■ Data extracted from a collection ■

(** Rewrites the comparisons whose outcome follows from the context. *)
Ltac decide_tests :=
  repeat match goal with
  | |- context [gt ?x ?y] =>
      first [ rewrite (proj2 (gt_true x y)) by lra
            | rewrite (proj2 (gt_false x y)) by lra ]
  | |- context [lt ?x ?y] =>
      first [ rewrite (proj2 (lt_true x y)) by lra
            | rewrite (proj2 (lt_false x y)) by lra ]
  | |- context [ge ?x ?y] =>
      first [ rewrite (proj2 (ge_true x y)) by lra
            | rewrite (proj2 (ge_false x y)) by lra ]
  end.

(** The array built by the successive [push]es is the concatenation, rule
    by rule, of what each rule contributes. *)
Lemma generateRecommendations_in_order
    (metrics : SolarMetrics.t) (parameters : MissionParameters.t)
    (totalEnergy batteryRequired : R) :
  generateRecommendations metrics parameters totalEnergy batteryRequired
  = advisoriesInOrder metrics parameters totalEnergy batteryRequired.
Proof.
  unfold generateRecommendations, advisoriesInOrder, push.
  destruct (gt (SolarMetrics.dailyIrradiance metrics) 6.5),
           (gt (SolarMetrics.dailyIrradiance metrics) 4.5),
           (gt (SolarMetrics.temperature metrics) 35),
           (lt (SolarMetrics.temperature metrics) (-20)),
           (gt batteryRequired 2000),
           (lt totalEnergy 1000),
           (lt (MissionParameters.systemEfficiency parameters) 0.20);
    reflexivity.
Qed.

Lemma recommendations_in_order
    (metrics : SolarMetrics.t) (parameters : MissionParameters.t) :
  CalculationResults.recommendations (calculateMissionEnergy metrics parameters)
  = advisoriesInOrder metrics parameters
      (CalculationResults.totalEnergyOutput
         (calculateMissionEnergy metrics parameters))
      (CalculationResults.batteryRequired
         (calculateMissionEnergy metrics parameters)).
Proof. apply generateRecommendations_in_order. Qed.

(** C5.  The estimator's daily average, total energy, battery requirement
    and viability verdict follow the four formulas, and on the worked
    example (irradiance 6, efficiency 90, area 100, system efficiency 0.22,
    14 days) they are 118.8, 1663.2, 1732.5 and viable. *)
Theorem mission_energy_formulas :
  (forall (metrics : SolarMetrics.t) (parameters : MissionParameters.t),
     let results := calculateMissionEnergy metrics parameters in
     CalculationResults.dailyAverage results
     = SolarMetrics.dailyIrradiance metrics
       * MissionParameters.panelArea parameters
       * MissionParameters.systemEfficiency parameters
       * (SolarMetrics.efficiency metrics / 100)
     /\ CalculationResults.totalEnergyOutput results
        = CalculationResults.dailyAverage results
          * MissionParameters.missionDuration parameters
     /\ CalculationResults.batteryRequired results
        = CalculationResults.dailyAverage results / 24 * 350
     /\ (CalculationResults.missionViability results = true
         <-> CalculationResults.totalEnergyOutput results >= 1000)
     /\ (CalculationResults.missionViability results = false
         <-> CalculationResults.totalEnergyOutput results < 1000))
  /\ (forall (temperature peakOutput averageOutput variance : R)
             (batteryCapacity : option R),
        let results :=
          calculateMissionEnergy
            (SolarMetrics.mk 6 90 temperature peakOutput averageOutput variance)
            (MissionParameters.mk 100 0.22 14 batteryCapacity) in
        CalculationResults.dailyAverage results = 118.8
        /\ CalculationResults.totalEnergyOutput results = 1663.2
        /\ CalculationResults.missionViability results = true
        /\ CalculationResults.batteryRequired results = 1732.5).
Proof.
  split.
  - intros metrics parameters results.
    repeat split; try reflexivity.
    + apply ge_true.
    + apply ge_true.
    + apply ge_false.
    + apply ge_false.
  - intros temperature peakOutput averageOutput variance batteryCapacity results.
    unfold results, calculateMissionEnergy; simpl.
    repeat split; try lra.
    apply ge_true. lra.
Qed.

(** C6.  The peak output of the results is the peak of the metrics times
    panel area times system efficiency: it does not change with the
    efficiency of the metrics, while the daily average is proportional
    to it. *)
Theorem peak_output_ignores_efficiency
    (metrics : SolarMetrics.t) (parameters : MissionParameters.t) :
  CalculationResults.peakOutput (calculateMissionEnergy metrics parameters)
  = SolarMetrics.peakOutput metrics
    * MissionParameters.panelArea parameters
    * MissionParameters.systemEfficiency parameters
  /\ (forall efficiency : R,
        CalculationResults.peakOutput
          (calculateMissionEnergy (withEfficiency metrics efficiency) parameters)
        = CalculationResults.peakOutput (calculateMissionEnergy metrics parameters))
  /\ (forall efficiency : R,
        CalculationResults.dailyAverage
          (calculateMissionEnergy (withEfficiency metrics efficiency) parameters)
        = SolarMetrics.dailyIrradiance metrics
          * MissionParameters.panelArea parameters
          * MissionParameters.systemEfficiency parameters
          * (efficiency / 100)).
Proof.
  repeat split; intros; reflexivity.
Qed.

(** C7.  At a mean irradiance of exactly 6.5 the first recommendation is
    the "good resource" message, and at exactly 4.5 it is the "consider
    high-efficiency panels or backup" message: both comparisons are
    strict. *)
Theorem tier_boundaries_select_lower_tier
    (efficiency temperature peakOutput averageOutput variance : R)
    (parameters : MissionParameters.t) :
  hd_error
    (CalculationResults.recommendations
       (calculateMissionEnergy
          (SolarMetrics.mk 6.5 efficiency temperature peakOutput averageOutput
             variance)
          parameters))
  = Some msgGood
  /\ msgGood <> msgExcellent
  /\ hd_error
       (CalculationResults.recommendations
          (calculateMissionEnergy
             (SolarMetrics.mk 4.5 efficiency temperature peakOutput averageOutput
                variance)
             parameters))
     = Some msgConsider
  /\ msgConsider <> msgGood.
Proof.
  repeat split; try discriminate.
  - rewrite recommendations_in_order. unfold advisoriesInOrder. simpl.
    decide_tests. reflexivity.
  - rewrite recommendations_in_order. unfold advisoriesInOrder. simpl.
    decide_tests. reflexivity.
Qed.

(** Every list of advisories starts with one tier message and holds no
    other. *)
Lemma advisoriesInOrder_tier_first
    (metrics : SolarMetrics.t) (parameters : MissionParameters.t)
    (totalEnergy batteryRequired : R) :
  exists (first : string) (rest : list string),
    advisoriesInOrder metrics parameters totalEnergy batteryRequired
    = first :: rest
    /\ tierMessage first
    /\ (forall s : string, In s rest -> ~ tierMessage s).
Proof.
  unfold advisoriesInOrder, tierMessage.
  destruct (gt (SolarMetrics.dailyIrradiance metrics) 6.5),
           (gt (SolarMetrics.dailyIrradiance metrics) 4.5),
           (gt (SolarMetrics.temperature metrics) 35),
           (lt (SolarMetrics.temperature metrics) (-20)),
           (gt batteryRequired 2000),
           (lt totalEnergy 1000),
           (lt (MissionParameters.systemEfficiency parameters) 0.20);
    simpl; eexists; eexists; (split; [reflexivity |]); (split; [tauto |]);
    intros s Hin [E | [E | E]]; subst s; simpl in Hin;
    repeat (destruct Hin as [Hin | Hin]; [discriminate Hin |]);
    exact Hin.
Qed.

■ Assigned task ■
Starting at the first line of the records, print each line exactly, stopping after the line that contains "(forall (metrics : SolarMetrics.t)".

■ Answer box ■
(** Rewrites the comparisons whose outcome follows from the context. *)
Ltac decide_tests :=
  repeat match goal with
  | |- context [gt ?x ?y] =>
      first [ rewrite (proj2 (gt_true x y)) by lra
            | rewrite (proj2 (gt_false x y)) by lra ]
  | |- context [lt ?x ?y] =>
      first [ rewrite (proj2 (lt_true x y)) by lra
            | rewrite (proj2 (lt_false x y)) by lra ]
  | |- context [ge ?x ?y] =>
      first [ rewrite (proj2 (ge_true x y)) by lra
            | rewrite (proj2 (ge_false x y)) by lra ]
  end.

(** The array built by the successive [push]es is the concatenation, rule
    by rule, of what each rule contributes. *)
Lemma generateRecommendations_in_order
    (metrics : SolarMetrics.t) (parameters : MissionParameters.t)
    (totalEnergy batteryRequired : R) :
  generateRecommendations metrics parameters totalEnergy batteryRequired
  = advisoriesInOrder metrics parameters totalEnergy batteryRequired.
Proof.
  unfold generateRecommendations, advisoriesInOrder, push.
  destruct (gt (SolarMetrics.dailyIrradiance metrics) 6.5),
           (gt (SolarMetrics.dailyIrradiance metrics) 4.5),
           (gt (SolarMetrics.temperature metrics) 35),
           (lt (SolarMetrics.temperature metrics) (-20)),
           (gt batteryRequired 2000),
           (lt totalEnergy 1000),
           (lt (MissionParameters.systemEfficiency parameters) 0.20);
    reflexivity.
Qed.

Lemma recommendations_in_order
    (metrics : SolarMetrics.t) (parameters : MissionParameters.t) :
  CalculationResults.recommendations (calculateMissionEnergy metrics parameters)
  = advisoriesInOrder metrics parameters
      (CalculationResults.totalEnergyOutput
         (calculateMissionEnergy metrics parameters))
      (CalculationResults.batteryRequired
         (calculateMissionEnergy metrics parameters)).
Proof. apply generateRecommendations_in_order. Qed.

(** C5.  The estimator's daily average, total energy, battery requirement
    and viability verdict follow the four formulas, and on the worked
    example (irradiance 6, efficiency 90, area 100, system efficiency 0.22,
    14 days) they are 118.8, 1663.2, 1732.5 and viable. *)
Theorem mission_energy_formulas :
  (forall (metrics : SolarMetrics.t) (parameters : MissionParameters.t),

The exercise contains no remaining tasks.